-- Excerpted records follows --
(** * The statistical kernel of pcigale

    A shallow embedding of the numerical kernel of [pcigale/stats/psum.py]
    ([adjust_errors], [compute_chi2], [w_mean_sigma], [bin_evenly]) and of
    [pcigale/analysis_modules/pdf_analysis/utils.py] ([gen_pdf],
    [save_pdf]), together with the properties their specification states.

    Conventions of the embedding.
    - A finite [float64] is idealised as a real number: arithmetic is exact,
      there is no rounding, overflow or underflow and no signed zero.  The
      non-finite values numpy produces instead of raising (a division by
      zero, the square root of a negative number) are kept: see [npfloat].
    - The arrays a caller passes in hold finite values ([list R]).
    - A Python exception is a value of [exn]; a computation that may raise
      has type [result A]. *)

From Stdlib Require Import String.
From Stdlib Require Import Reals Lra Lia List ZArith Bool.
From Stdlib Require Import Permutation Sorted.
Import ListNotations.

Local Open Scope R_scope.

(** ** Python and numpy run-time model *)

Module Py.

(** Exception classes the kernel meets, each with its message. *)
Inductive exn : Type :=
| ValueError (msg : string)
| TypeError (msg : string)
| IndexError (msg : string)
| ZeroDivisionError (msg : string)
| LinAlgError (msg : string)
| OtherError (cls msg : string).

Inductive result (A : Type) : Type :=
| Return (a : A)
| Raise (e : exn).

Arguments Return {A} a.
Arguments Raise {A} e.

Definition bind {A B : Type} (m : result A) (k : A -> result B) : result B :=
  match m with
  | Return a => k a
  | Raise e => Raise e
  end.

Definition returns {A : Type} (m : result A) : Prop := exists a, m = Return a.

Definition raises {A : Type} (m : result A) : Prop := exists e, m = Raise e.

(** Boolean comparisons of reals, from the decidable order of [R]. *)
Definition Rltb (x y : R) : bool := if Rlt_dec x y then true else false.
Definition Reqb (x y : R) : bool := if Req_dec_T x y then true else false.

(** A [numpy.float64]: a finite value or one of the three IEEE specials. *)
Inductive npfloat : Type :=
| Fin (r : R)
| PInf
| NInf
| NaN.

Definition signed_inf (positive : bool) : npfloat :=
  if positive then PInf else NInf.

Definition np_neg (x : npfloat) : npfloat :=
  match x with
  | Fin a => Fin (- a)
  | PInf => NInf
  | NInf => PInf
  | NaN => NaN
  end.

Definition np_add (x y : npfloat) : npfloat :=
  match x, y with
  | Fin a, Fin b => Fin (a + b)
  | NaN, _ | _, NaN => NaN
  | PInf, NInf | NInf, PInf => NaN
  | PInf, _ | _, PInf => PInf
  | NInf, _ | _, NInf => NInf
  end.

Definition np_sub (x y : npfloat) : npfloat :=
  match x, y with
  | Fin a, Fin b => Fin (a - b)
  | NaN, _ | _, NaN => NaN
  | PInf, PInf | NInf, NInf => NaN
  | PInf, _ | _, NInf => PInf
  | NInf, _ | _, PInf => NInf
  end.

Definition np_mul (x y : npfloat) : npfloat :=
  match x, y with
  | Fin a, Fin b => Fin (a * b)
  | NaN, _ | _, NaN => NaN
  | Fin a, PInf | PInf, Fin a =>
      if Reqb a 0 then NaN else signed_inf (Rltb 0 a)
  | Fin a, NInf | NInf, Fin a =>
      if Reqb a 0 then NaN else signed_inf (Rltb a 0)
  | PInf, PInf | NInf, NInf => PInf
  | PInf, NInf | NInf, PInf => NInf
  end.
-- Excerpted records concluded --
Output all of the records above unchanged.

(** * The statistical kernel of pcigale

    A shallow embedding of the numerical kernel of [pcigale/stats/psum.py]
    ([adjust_errors], [compute_chi2], [w_mean_sigma], [bin_evenly]) and of
    [pcigale/analysis_modules/pdf_analysis/utils.py] ([gen_pdf],
    [save_pdf]), together with the properties their specification states.

    Conventions of the embedding.
    - A finite [float64] is idealised as a real number: arithmetic is exact,
      there is no rounding, overflow or underflow and no signed zero.  The
      non-finite values numpy produces instead of raising (a division by
      zero, the square root of a negative number) are kept: see [npfloat].
    - The arrays a caller passes in hold finite values ([list R]).
    - A Python exception is a value of [exn]; a computation that may raise
      has type [result A]. *)

From Stdlib Require Import String.
From Stdlib Require Import Reals Lra Lia List ZArith Bool.
From Stdlib Require Import Permutation Sorted.
Import ListNotations.

Local Open Scope R_scope.

(** ** Python and numpy run-time model *)

Module Py.

(** Exception classes the kernel meets, each with its message. *)
Inductive exn : Type :=
| ValueError (msg : string)
| TypeError (msg : string)
| IndexError (msg : string)
| ZeroDivisionError (msg : string)
| LinAlgError (msg : string)
| OtherError (cls msg : string).

Inductive result (A : Type) : Type :=
| Return (a : A)
| Raise (e : exn).

Arguments Return {A} a.
Arguments Raise {A} e.

Definition bind {A B : Type} (m : result A) (k : A -> result B) : result B :=
  match m with
  | Return a => k a
  | Raise e => Raise e
  end.

Definition returns {A : Type} (m : result A) : Prop := exists a, m = Return a.

Definition raises {A : Type} (m : result A) : Prop := exists e, m = Raise e.

(** Boolean comparisons of reals, from the decidable order of [R]. *)
Definition Rltb (x y : R) : bool := if Rlt_dec x y then true else false.
Definition Reqb (x y : R) : bool := if Req_dec_T x y then true else false.

(** A [numpy.float64]: a finite value or one of the three IEEE specials. *)
Inductive npfloat : Type :=
| Fin (r : R)
| PInf
| NInf
| NaN.

Definition signed_inf (positive : bool) : npfloat :=
  if positive then PInf else NInf.

Definition np_neg (x : npfloat) : npfloat :=
  match x with
  | Fin a => Fin (- a)
  | PInf => NInf
  | NInf => PInf
  | NaN => NaN
  end.

Definition np_add (x y : npfloat) : npfloat :=
  match x, y with
  | Fin a, Fin b => Fin (a + b)
  | NaN, _ | _, NaN => NaN
  | PInf, NInf | NInf, PInf => NaN
  | PInf, _ | _, PInf => PInf
  | NInf, _ | _, NInf => NInf
  end.

Definition np_sub (x y : npfloat) : npfloat :=
  match x, y with
  | Fin a, Fin b => Fin (a - b)
  | NaN, _ | _, NaN => NaN
  | PInf, PInf | NInf, NInf => NaN
  | PInf, _ | _, NInf => PInf
  | NInf, _ | _, PInf => NInf
  end.

Definition np_mul (x y : npfloat) : npfloat :=
  match x, y with
  | Fin a, Fin b => Fin (a * b)
  | NaN, _ | _, NaN => NaN
  | Fin a, PInf | PInf, Fin a =>
      if Reqb a 0 then NaN else signed_inf (Rltb 0 a)
  | Fin a, NInf | NInf, Fin a =>
      if Reqb a 0 then NaN else signed_inf (Rltb a 0)
  | PInf, PInf | NInf, NInf => PInf
  | PInf, NInf | NInf, PInf => NInf
  end.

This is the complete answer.